Bloch Investigator Ignored The Elephant In The Room

Robert W. Hisrich, emeritus professor, Thunderbird

Robert D. Hisrich, emeritus professor, Thunderbird

The distinguished emeritus business school prof walked into the room and took a quick look at the elephant. He made a brief circuit around its bulk, eyeballing it up and down. Then he ambled out the door, and faced the crowd who were eagerly awaiting his take on the contents of the room.

“Tell us about the elephant!” they shouted. “Tell us all about it!”

The professor raised his shoulders in a shrug. “Elephant?” he said. “What elephant?”

Robert D. Hisrich, emeritus professor of entrepreneurship at the Thunderbird School of Global Management, was hired by the University of Missouri to investigate allegations that the university’s Bloch School of Management was manipulating rankings of its entrepreneurship program.

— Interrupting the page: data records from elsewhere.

Lemma publish_send_run userID body seen : forall todo failures,
  length seen = S (length todo) ->
  run_thread seen (PublishSend userID body todo failures) =
  ((fun sender => Pushed userID sender body) <$> todo,
   Returned (failures ++ (ErrPush <$> omap (fun er => sr_push er.1) (take (length todo) seen)))).
Proof.
  induction seen as [|[env r] seen IH]; intros [|sender todo] failures Hl; simpl in *; try lia.
  - destruct seen; [|done]. by rewrite app_nil_r.
  - rewrite (IH todo) by lia. f_equal. f_equal. destruct (sr_push env); simpl; [|done]. by rewrite <- app_assoc.
Qed.

Lemma omap_all {A B} (f : A -> option B) (xs : list A) :
  (forall x, x ∈ xs -> is_Some (f x)) -> Forall2 (fun x y => f x = Some y) xs (omap f xs).
Proof.
  induction xs as [|x xs IH]; intros H; simpl; [constructor|].
  destruct (H x) as [y Hy]; [set_solver|]. rewrite Hy. constructor; [done|]. apply IH. set_solver.
Qed.

(** The registrations a user is reached by: registered, subscribed and bound to it. *)
Definition reaches (r : runtimePushRegistry) (userID : Z) (p : nat) : Prop :=
  exists b, registered r p b /\ user_at b = userID /\ rb_reachable b = true.

Lemma collect_exact r userID ex p :
  wf r -> p ∈ collect r userID ex <->
  exists b, registered r p b /\ user_at b = userID /\ rb_reachable b = true /\ excluded ex (key_at b) = false.
Proof. intros W. rewrite elem_of_collect. setoid_rewrite (wf_index _ W). naive_solver. Qed.

Lemma active_exact r userID : wf r -> HasActiveUser userID r = true <-> 0 < userID /\ exists p, reaches r userID p.
Proof.
  intros W. unfold HasActiveUser. destruct (Z.leb_spec userID 0) as [|Hu]; [split; [done|lia]|].
  rewrite negb_true_iff, Nat.eqb_neq, map_size_non_empty_iff. split.
  - intros Hne. split; [done|]. unfold bindings_of in Hne. destruct (byUser r !! userID) as [m|] eqn:Em; [|done].
    simpl in Hne. destruct (map_choose m Hne) as (k & ts & Hk).
    destruct ts as [|p ts]; [by apply (wf_tidy_users _ W _ _ Em) in Hk|]. exists p.
    destruct (proj1 (wf_index _ W userID k p)) as (b & Hb & _ & Hub & Hr); [|by exists b].
    unfold indexed, bindings_of. rewrite Em. simpl. rewrite Hk. set_solver.
  - intros [_ (p & b & Hb & Hub & Hr)] E. assert (Hp : p ∈ indexed r userID (key_at b)) by (apply (wf_index _ W); eauto).
    unfold indexed in Hp. rewrite E, lookup_empty in Hp. set_solver.
Qed.

(** ** Projected pushes *)

Lemma still_current_accepts r a target b :
  wf r -> pr_heap r !! pt_registration target = Some b -> still_current a target b = true ->
  registered r (pt_registration target) b /\ rb_acceptsPush b = true /\ rb_binding b = pt_binding target.
Proof.
  intros W Hb Hc.
  assert (Hf : (rb_reachable b = true \/ rb_acceptsPush b = true) /\ rb_binding b = pt_binding target).
  { destruct a; simpl in Hc; rewrite !andb_true_iff, bool_decide_eq_true in Hc; naive_solver. }
  destruct Hf as [Hf Hbind]. destruct (decide (pt_registration target ∈ listed r (key_at b))) as [Hl|Hl].
  - assert (Hr : registered r (pt_registration target) b) by done. split_and!; [done| |done].
    destruct Hf as [Hf|]; [|done]. rewrite (wf_reachable _ W _ _ Hr), andb_true_iff in Hf. apply Hf.
  - destruct (wf_gone _ W _ _ Hb Hl), Hf; congruence.
Qed.

Lemma projected_only_by_push env th r th' r' evs a target sender body :
  advance env th r = (th', r', evs) -> ProjectedPush a target sender body ∈ evs ->
  exists j todo failures b, th = ProjectPush j target body todo failures /\ a = jb_audience j /\
    pr_heap r !! pt_registration target = Some b /\ rb_sender b = sender /\ still_current a target b = true.
Proof.
  intros Ha Hin. destruct th as [u|u|u p|k s|k s p|n|uid ex bs|uid bs todo fs|j|j todo ts|j todo fs|j t bs todo fs|fs]; simpl in Ha; unfold_calls Ha;
    try (repeat case_match; simplify_eq; by rewrite ?list_elem_of_singleton, ?elem_of_nil in Hin).
  unfold pushProjectedIfCurrent in Ha. destruct (pr_heap r !! pt_registration t) as [b|] eqn:Eb;
    [|simplify_eq; by apply elem_of_nil in Hin].
  destruct (still_current _ _ _) eqn:Ec; simplify_eq; [|by apply elem_of_nil in Hin].
  apply list_elem_of_singleton in Hin. simplify_eq. exists j, todo, fs, b. done.
Qed.

(** C11. In every history of announcements, removals and publishing by any number of
    threads, a publication picks exactly the registered, subscribed sessions bound to
    the user and not excluded, each once; whatever happens meanwhile it then hands the
    body to the sender of each of them, in that order, also after failures, and returns
    the failures.  The user is reported active exactly when there is such a session. *)
Theorem publish_reaches_exactly server s userID ex body env seen :
  history server s -> 0 < userID ->
  let r := sy_registry s in
  length seen = S (length (collect r userID ex)) ->
  NoDup (collect r userID ex) /\
  (forall p, p ∈ collect r userID ex <->
     exists b, registered r p b /\ user_at b = userID /\ rb_reachable b = true /\ excluded ex (key_at b) = false) /\
  (exists senders, Forall2 (fun p sender => sender_at r p = Some sender) (collect r userID ex) senders /\
     run_thread ((env, r) :: seen) (publish userID ex body) =
     ((fun sender => Pushed userID sender body) <$> senders,
      Returned (ErrPush <$> omap (fun er => sr_push er.1) (take (length senders) seen)))) /\
  (HasActiveUser userID r = true <-> exists p, reaches r userID p).
Proof.
  intros H Hu r Hlen. destruct (history_ok _ _ H) as [W _]. fold r in W. split_and!.
  - by apply NoDup_collect.
  - intros p. by apply collect_exact.
  - exists (publish_senders r userID ex).
    assert (Hf : Forall2 (fun p sender => sender_at r p = Some sender) (collect r userID ex) (publish_senders r userID ex)).
    { apply omap_all. intros p (b & [Hb _] & _)%(collect_exact _ _ _ _ W). unfold sender_at. rewrite Hb. eauto. }
    split; [done|]. unfold publish. destruct (Z.leb_spec userID 0); [lia|]. simpl.
    rewrite publish_send_run by (rewrite <- (Forall2_length _ _ _ Hf); done). done.
  - rewrite active_exact by done. naive_solver.
Qed.

(** C12. However announcements and removals interleave with it, a projected push is
    handed to a sender only while its registration is registered, accepts pushes and has,
    field for field, the binding the body was projected and encoded for; that binding is
    of the audience.  Where the binding changed in between, nothing is pushed and the
    publication reports it. *)
Theorem projected_push_is_current server s t th env th' r' evs a target sender body :
  history server s -> sy_threads s !! t = Some th -> advance env th (sy_registry s) = (th', r', evs) ->
  ProjectedPush a target sender body ∈ evs ->
  exists j todo failures b object,
    th = ProjectPush j target body todo failures /\ a = jb_audience j /\
    registered (sy_registry s) (pt_registration target) b /\ rb_sender b = sender /\
    rb_binding b = pt_binding target /\ rb_acceptsPush b = true /\ fits a (pt_binding target) /\
    jb_projector j (pt_binding target) = Ok object /\
    encodeForLayer object (jb_maxEncodedBytes j) (bd_Layer (pt_binding target)) = Ok body.
Proof.
  intros H Ht Ha Hin. destruct (history_ok _ _ H) as [W T]. specialize (T _ _ Ht). simpl in T.
  destruct (projected_only_by_push _ _ _ _ _ _ _ _ _ _ Ha Hin) as (j & todo & fs & b & -> & -> & Hb & Hs & Hc).
  destruct T as [[[Hfit _] _]%Forall_cons (object & Hp & He)].
  destruct (still_current_accepts _ _ _ _ W Hb Hc) as (Hreg & Hacc & Hbind).
  exists j, todo, fs, b, object. done.
Qed.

GOVERNOR WANTED THE INVESTIGATION

It was a serious matter. Missouri Gov. Jay Nixon himself had requested a probe, after an investigation by the Kansas City Star revealed some extremely suspicious shenanigans at Bloch. Allegations of rankings-manipulation covered a period of several years. There were multiple players involved, from Bloch professors and administrators to a pair of visiting scholars from China to the editors of an academic journal to the representatives of one of America’s wealthiest men.

An effective probe would result in dozens, perhaps hundreds of pages of analysis and findings, one might expect. Hisrich’s report, excluding the background section and appendices, ran to 4 1/2 pages. In big print. With lots of white space in between. He was paid $24,800 for it.

The most elephantine of the Bloch School rankings manipulations concerned the former head of the school’s entrepreneurship center – recently resigned professor Michael Song – and a journal article that gave global No. 1 status for innovation-management education to the center and to Song. Song admitted during a PricewaterhouseCoopers audit that he helped edit the article, and said he may have written some of it.

Hisrich refers to Song’s involvement as amounting to “stylistic, but not substantive, comments.” How an admission that Song may have written part of the article escapes the “substantive” is mind-boggling.

GENERALLY ACCEPTABLE ON WHAT PLANET?

Hisrich concludes that the article in the Journal of Product Innovation Management was produced in accordance with “generally acceptable professional practices.”

Now a Bloch professor is speaking out about the emeritus professor’s interpretation regarding Song’s input into the article. “Why Hisrich did not immediately conclude that such circumstances were unacceptable is unfathomable,” professor Richard Arend tells Poets&Quants.

Richard Arend, Bloch professor

Richard Arend, Bloch professor

Arend also takes issue with Hisrich’s conclusion that the research methodology that produced the journal article – written by two visiting scholars to Bloch from China who failed to disclose in the article or to journal editors their affiliation with the school – was sound. The article’s ranking of the “World’s Top Innovation Management Scholars and Universities” was based on the number of journal articles produced. The Star suggested the methodology was designed to cherry-pick a selection of journals and a timeframe that maximized the benefits to Bloch’s entrepreneurship program and Song.

Hisrich noted in his report that “the research methodology employed by the two scholars was clearly stated in the ranking method section of the article in question.”

Arend calls the methodology “non-traditional” and “not acceptable in a scholarly profession.”

‘THAT IS NOT SCIENCE, BUT NONSENSE’

“One cannot just choose any (self-serving) method to run a scholarly study,” Arend says, “especially when an established method already exists, and conclude it is acceptable because the method was explicitly stated; that is not science, but nonsense.”

Hisrich, according to his CV, has a long history of grant investigation work for high-profile clients including the Coca-Cola Foundation and General Electric Foundation, and has written or co-written 37 books and more than 225 articles, in publications ranging from the Journal of Small Business Management to the Journal of Christian Camping.

The controversy over the article is one element of a broader scandal that saw the Princeton Review dump Bloch from four years of rankings because the school had submitted false data about its entrepreneurship program. Song, who played a central role in the data submissions, has resigned, as has John Norton, a former non-tenured professor who told PwC he had submitted misleading data to the Princeton Review at Song’s direction, and did so because he feared for his job.